Abstract
With the development of the low-altitude economy, Unmanned Aerial Vehicles (UAVs) have been widely used in traffic monitoring, industrial inspection, and other fields. However, images acquired by UAVs often suffer from problems such as small object scale, large attitude variations, complex backgrounds, and severe occlusion, which pose serious challenges to the accuracy of existing object detection algorithms. To address these issues, this paper proposes a small object detection model for UAVs based on spatial and frequency domain collaborative enhancement (SFC-DETR). This model introduces a frequency-augmented polarity-aware attention module (FAPAM) that combines polarity-aware attention with adaptive frequency domain enhancement.
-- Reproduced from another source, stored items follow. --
Lemma scan_batch_inv done counted st b st' :
  scan_inv done counted st → scan_batch consumed ws we st b = Ok st' →
  ∃ counted', scan_inv (done ++ [b]) counted' st'.
Proof.
  intros Hi Hs. unfold scan_batch in Hs. fold (bid b) in Hs.
  destruct (in_window b ws we) eqn:Hw; simpl in Hs; cycle 1.
  { simplify_eq. exists counted. eapply scan_inv_skip; [done | | done..]. intros [? _]. congruence. }
  case_bool_decide as Hc.
  { simplify_eq. exists counted. eapply scan_inv_skip; [done | | done..]. intros [_ ?]. done. }
  case_bool_decide as Hseen.
  { simplify_eq. exists counted. eapply scan_inv_skip; [done | | done..].
    intros _. by apply (si_seen _ _ _ Hi). }
  inv_bind Hs. rename r into contribution. simplify_eq. exists (counted ++ [b]).
  assert (dict_wf contribution ∧
          (∀ a, default 0 (dict_get a contribution) =
                default 0 (dict_get a (sc_contribution st)) + value_for a b) ∧
          (∀ a v, (a, v) ∈ contribution → 0 < v) ∧
          (∀ a, a ∈ dict_keys contribution → ∃ p, to_checksum_address p = Ok a)) as (Hw1 & Hv1 & Hp1 & Hk1).
  { destruct (Z.leb_spec (final_value_wei b) 0) as [Hle|Hgt].
    - simplify_eq. split_and!; [apply Hi | | apply Hi..]. intros a. unfold value_for.
      replace (0 <? final_value_wei b) with false by lia. simpl. destruct to_checksum_address; lia.
    - inv_bind Hr. rename r into a. simplify_eq. unfold dict_add.
      assert (0 <= default 0 (dict_get a (sc_contribution st))).
      { destruct (dict_get a _) eqn:E; simpl; [|done]. apply dict_get_elem, (si_pos _ _ _ Hi) in E. lia. }
      split_and!.
      + apply dict_wf_set, Hi.
      + intros a'. rewrite dict_get_set. unfold value_for.
        replace (0 <? final_value_wei b) with true by lia. rewrite Hr0. simpl. case_decide as Ha.
        * subst. rewrite bool_decide_true by done. done.
        * rewrite bool_decide_false by congruence. lia.
      + intros a' v' [[-> ->]|[_ Hin]]%elem_dict_set; [lia | by eapply (si_pos _ _ _ Hi) | apply Hi].
      + intros a' [->|Hin]%elem_dict_keys_set; [eauto | by eapply (si_keys _ _ _ Hi)]. }
  assert (bid b ∉ bid <$> counted) as Hfresh by (by rewrite <-(si_seen _ _ _ Hi)).
  destruct Hi. split; simpl; try done.
  - by apply sublist_app.
  - intros b' [Hin| ->%list_elem_of_singleton]%elem_of_app; [auto | by split].
  - rewrite fmap_app. apply NoDup_app. split_and!; [done | set_solver | apply NoDup_singleton].
  - intros b' Hin Hel. rewrite fmap_app. apply elem_of_app in Hin as [Hin|Hin]; [set_solver|].
    apply list_elem_of_singleton in Hin as ->. set_solver.
  - by rewrite fmap_app, si_consumed0.
  - intros i. rewrite fmap_app. csimpl. rewrite elem_of_cons, elem_of_app, si_seen0, list_elem_of_singleton. tauto.
  - intros a. rewrite Hv1, si_value0, fmap_app, Zsum_app. csimpl. rewrite Zsum_cons, Zsum_nil. lia.
Qed.

Lemma scan_spec batches st :
  result_foldM (scan_batch consumed ws we) scan_start batches = Ok st →
  ∃ counted, scan_inv batches counted st.
Proof.
  enough (∀ bs done counted st0, scan_inv done counted st0 →
    result_foldM (scan_batch consumed ws we) st0 bs = Ok st →
    ∃ counted, scan_inv (done ++ bs) counted st) as Hgen.
  { intros Hf. destruct (Hgen batches [] [] scan_start scan_inv_start Hf) as [c Hc]. by exists c. }
  induction bs as [|b bs IH]; intros done counted st0 Hi Hf; simpl in Hf.
  - simplify_eq. rewrite app_nil_r. eauto.
  - inv_bind Hf. destruct (scan_batch_inv _ _ _ _ _ Hi Hr) as [c Hc].
    destruct (IH _ _ _ Hc Hf) as [c' Hc']. exists c'.
    by rewrite <-app_assoc in Hc'.
Qed.
End Scan.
Through the polarity-aware attention mechanism, it can effectively capture global contextual relationships while maintaining linear computational complexity. Then, an adaptive window frequency domain modulation module is used to refine the features, thereby enhancing the representation of key details. Additionally, this paper also designs a dual-domain adaptive feature fusion module (DD-AFFM) that achieves adaptive fusion of cross-layer features in the spatial and frequency domains, fully preserving fine-grained structural information and high-level semantic features. Experimental results on the public VisDrone and TinyPerson datasets demonstrate that our proposed method outperforms state-of-the-art models in small object detection tasks. Project code:
https://github.com/wxb1234/SFC-DETR.